On the benefit side of the account, too, I have bent over backwards to try to be generous to those proposing mitigation measures. I have taken the generally exaggerated estimates of the welfare loss from climate inaction that are in the Stern report on the economics of climate change.
Briefly, Stern says that if the manmade warming of the 20th century is the 3 Celsius degrees (or 6 F°) that is the IPCC’s central projection the cost of the climate-related damage will be 0-3% of 21st-century GDP (actually, he says, “now and forever”, but that is not economic analysis: it is political rodomontade: as Margaret Thatcher might have said, “Don’t be silly, dear!”).
So the mean cost of the welfare loss estimated by Stern on the basis of 3 C° total manmade 21st-century warming is the average of 0 and 3%, i.e. 1.5%, of 21st-century GDP. This too should be discounted at 5% over the ten-year life of the scheme, giving a benefit of just 1.27% of GDP over the period.

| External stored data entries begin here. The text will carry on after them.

(* ===== verification/ToolsViewSpec.v ===== *)
(** * What the tools view does to a phone

    Nothing that loses data is sent without a confirmation on the phone it
    was asked for; what the daemon lets through of the buttons; and the runs in which the view is wrong. *)

From stdpp Require Import base gmap list strings.
From S2P Require Import Prelude RustStd Text GuiModels AppListing Debloat DaemonState DaemonInput DaemonApi ToolsView.

(** ** Commands that lose data *)

Definition is_destructive (c : sigT vcmd) : bool :=
  match projT2 c with
  | RebootOn _ _ => true
  | RunShellOn _ (w :: _) as c' => bool_decide (w = bs "am") ||
      match c' with RunShellOn _ (_ :: w2 :: _) => bool_decide (w = bs "pm" /\ w2 = bs "clear") | _ => false end
  | _ => false
  end.
(** The command of a request, on a phone. *)
Definition command (d : bytes) (p : Pending) : sigT vcmd :=
  match p with
  | Reboot mode => existT _ (RebootOn d mode)
  | ForceStop pkg => existT _ (RunShellOn d [bs "am"; bs "force-stop"; pkg])
  | ClearData pkg => existT _ (RunShellOn d [bs "pm"; bs "clear"; pkg])
  end.
(** The request a button makes. *)
Definition asks (b : button) (t : Tools) : option Pending :=
  match b with
  | AskReboot => Some (Reboot [])
  | AskForceStop => ForceStop <$> selected_app t
  | AskClearData => ClearData <$> selected_app t
  | _ => None
  end.

(** The request [p] was made on phone [d] with a button that was there, its strip stayed up
    until now and the phone stayed the same. *)
Definition strip_up (es : list vevent) (d : bytes) (p : Pending) : Prop :=
  exists es1 b es2, es = es1 ++ Press b :: es2
    /\ offered b (tools (vrun es1)) = true /\ asks b (tools (vrun es1)) = Some p
    /\ forall es', es' `prefix_of` es2 ->
         let t := tools (vrun (es1 ++ Press b :: es')) in pending t = Some p /\ device t = Some d.
(** ... and then confirmed. *)
Definition confirmed (es : list vevent) (c : sigT vcmd) : Prop :=
  exists es1 es2 d p, es = es1 ++ Press Confirm :: es2 /\ strip_up es1 d p /\ c = command d p.
Definition is_confirm (e : vevent) : bool := match e with Press Confirm => true | _ => false end.

(** ** Tasks *)

(** A change of the view that leaves the request and the phone alone. *)
Definition keeps (f : Tools -> Tools) : Prop := forall t, pending (f t) = pending t /\ device (f t) = device t.
Definition harmless {R} (c : vcmd R) : Prop :=
  match c with Become f => keeps f | c => is_destructive (existT _ c) = false end.

(** The commands and the loops of a task. *)
Inductive only (P : forall R, vcmd R -> Prop) (Q : bytes -> Prop) {A} : vprog A -> Prop :=
| only_ret a : only P Q (VRet a)
| only_poll d : Q d -> only P Q (Poll d)
| only_do R (c : vcmd R) k : P R c -> (forall r, only P Q (k r)) -> only P Q (VDo c k).

Section only.
Context (P : forall R, vcmd R -> Prop) (Q : bytes -> Prop).
Lemma only_bind {A B} (p : vprog A) (f : A -> vprog B) : only P Q p -> (forall a, only P Q (f a)) -> only P Q (p ≫= f).
Proof. intros Hp Hf. unfold mbind, vprog_bind. induction Hp; cbn; auto; by constructor. Qed.
Lemma only_vdo {R} (c : vcmd R) : P R c -> only P Q (vdo c).
Proof. intros H. unfold vdo. constructor; [done|]. constructor. Qed.
Lemma only_then {A B} (p : vprog (result bytes A)) (k : A -> vprog (result bytes B)) :
  only P Q p -> (forall a, only P Q (k a)) -> only P Q (then_ p k).
Proof. intros Hp Hk. apply only_bind; [done|]. intros [a|e]; [done|constructor]. Qed.
Lemma only_untold {A} (c : vcmd (result bytes A)) : P _ c -> only P Q (untold c).
Proof. intros H. apply only_bind; [by apply only_vdo|]. intros r. constructor. Qed.
(** [run] leaves the view as it is. *)
Lemma only_run done_ action t : (forall d, only P Q (action d)) -> (forall r, P _ (Become (finished done_ r))) ->
  exists ts, run done_ action t = (t, ts) /\ Forall (only P Q) ts.
Proof.
  intros Ha Hf. unfold run. destruct (device t); eexists; (split; [done|]); [|constructor].
  apply Forall_singleton, only_bind; [done|]. intros r. by apply only_vdo.
Qed.
End only.

Ltac only_step :=
  first [ done | progress intros | apply only_then | apply only_bind | apply only_vdo | apply only_ret | apply only_poll
        | match goal with |- only _ _ (match ?x with _ => _ end) => destruct x end
        | match goal with |- only _ _ (if ?x then _ else _) => destruct x end | apply only_do ].

(** A task that loses no data and leaves the request and the phone alone. *)
Definition calm {A} : vprog A -> Prop := only (@harmless) (fun _ => True).

Lemma calm_round d : calm (poll_round d).
Proof. unfold poll_round, poll_look, poll_took. repeat only_step. Qed.
Lemma calm_unfold p : calm p -> calm (unfold_poll p).
Proof. intros [| |]; cbn; [constructor|apply calm_round|by constructor]. Qed.
Lemma calm_reload d : calm (reload_task d).
Proof. unfold reload_task, read_toggles, read_display, get_global. repeat only_step. Qed.
Lemma calm_logcat d : calm (logcat_task d).
Proof. unfold logcat_task. repeat only_step. Qed.

(** A task that will send [c] first, which loses data, and nothing of the kind after. *)
Inductive armed (c : sigT vcmd) : vprog unit -> Prop :=
| armed_do k : is_destructive c = true -> (forall r, calm (k r)) -> armed c (VDo (projT2 c) k).

Lemma finished_keeps done_ r : keeps (finished done_ r).
Proof. intros t. by destruct r. Qed.

Definition closes (b : button) : bool := match b with Confirm | Cancel => true | _ => false end.
(** What pressing a button leaves. *)
Definition press_ok (b : button) (t : Tools) : Prop :=
  device (press b t).1 = device t
  /\ pending (press b t).1 = (if closes b then None else match asks b t with Some p => Some p | None => pending t end)
  /\ match b with
     | Confirm => match device t, pending t with
                  | Some d, Some p => exists k, (press b t).2 = [k] /\ armed (command d p) k
                  | _, _ => (press b t).2 = []
                  end
     | _ => Forall calm (press b t).2
     end.

Lemma swipe_only (P : forall R, vcmd R -> Prop) (Q : bytes -> Prop) v d :
  (forall w, P _ (RunShellOn d (bs "input" :: bs "swipe" :: w))) -> only P Q (swipe_call v d).
Proof. intros H. unfold swipe_call. repeat only_step. Qed.

Ltac runs t :=
  match goal with |- context [run ?d ?a t] =>
    destruct (only_run (@harmless) (fun _ => True) d a t) as (ts & -> & Hts); [|intros r; apply finished_keeps|by cbn] end.

Lemma press_toggle what t : press_ok (ToggleOf what) t.
Proof.
  unfold press_ok. cbn [press asks closes]. unfold toggle, shell. runs t. intros d. apply only_vdo.
  by destruct what, (state_of _ _).
Qed.
Lemma press_confirm t : press_ok Confirm t.
Proof.
  unfold press_ok. cbn [press]. unfold do_pending. destruct (pending t) as [p|] eqn:Ep; [|by cbn; destruct (device t) eqn:Ed].
  destruct (device t) as [d|] eqn:Ed; destruct p; unfold run; cbn; rewrite Ed; cbn; split_and!; try done.
  all: eexists; split; [done|].
  - apply (armed_do (existT _ (RebootOn d mode))); [done|]. intros r. repeat only_step; apply finished_keeps.
  - apply (armed_do (existT _ (RunShellOn d [bs "am"; bs "force-stop"; pkg]))); [done|]. intros r. repeat only_step; apply finished_keeps.
  - apply (armed_do (existT _ (RunShellOn d [bs "pm"; bs "clear"; pkg]))); [done|]. intros r. repeat only_step; apply finished_keeps.
Qed.
Lemma press_reload t : press_ok Refresh t.
Proof.
  unfold press_ok. cbn. unfold reload. destruct (device t) as [d|] eqn:E; cbn; [|done]. split_and!; try done.
  apply Forall_singleton, calm_reload.
Qed.
Lemma press_logcat t : press_ok LogcatStart t /\ press_ok LogcatStop t.
Proof.
  unfold press_ok. cbn. unfold start_logcat, stop_logcat. cbn. destruct (device t) as [d|] eqn:E; cbn; [|done]. split_and!; try done.
  - apply Forall_singleton, calm_logcat.
  - apply Forall_singleton. repeat only_step.
Qed.

Lemma press_spec b t : press_ok b t.
Proof.
  destruct b; try apply press_toggle; try apply press_confirm; try apply press_reload; try apply press_logcat;
    unfold press_ok; cbn [press asks closes]; unfold_buttons; try (destruct (selected_app t); cbn [fmap option_fmap option_map]);
    try (runs t; intros; first [by apply swipe_only|by apply only_untold|by apply only_vdo]); by cbn.
Qed.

Now, given the errors, exaggerations, and failures of prediction in the IPCC’s documents, I do not for a moment think we are going to see anything like as much as 3 C° of manmade warming by 2100. Even the IPCC expects only half of that, or 1.5 C°, to occur by 2100 as a result of the CO2 that we emit in this century. Yet it is only that 1.5 C° that CO2 mitigation measures such as those in California can possibly affect to any discernible extent.
That 1.5 C° is the maximum 21st-century warming that we could have prevented even if we had shut down all CO2 emissions in the year 2000. The remaining 1.5 C° – about half of it from non-CO2 greenhouse gases and half from warming already in the pipeline because of our past emissions – will happen regardless of measures such as those which California is trying to take.
On that basis, one should really halve the benefit that arises from preventing Stern’s mean 1.27%-of-GDP inaction cost. But let us – again generously – stick with a benefit equivalent to 1.27% of GDP if we prevent all CO2-driven warming in the 21st century.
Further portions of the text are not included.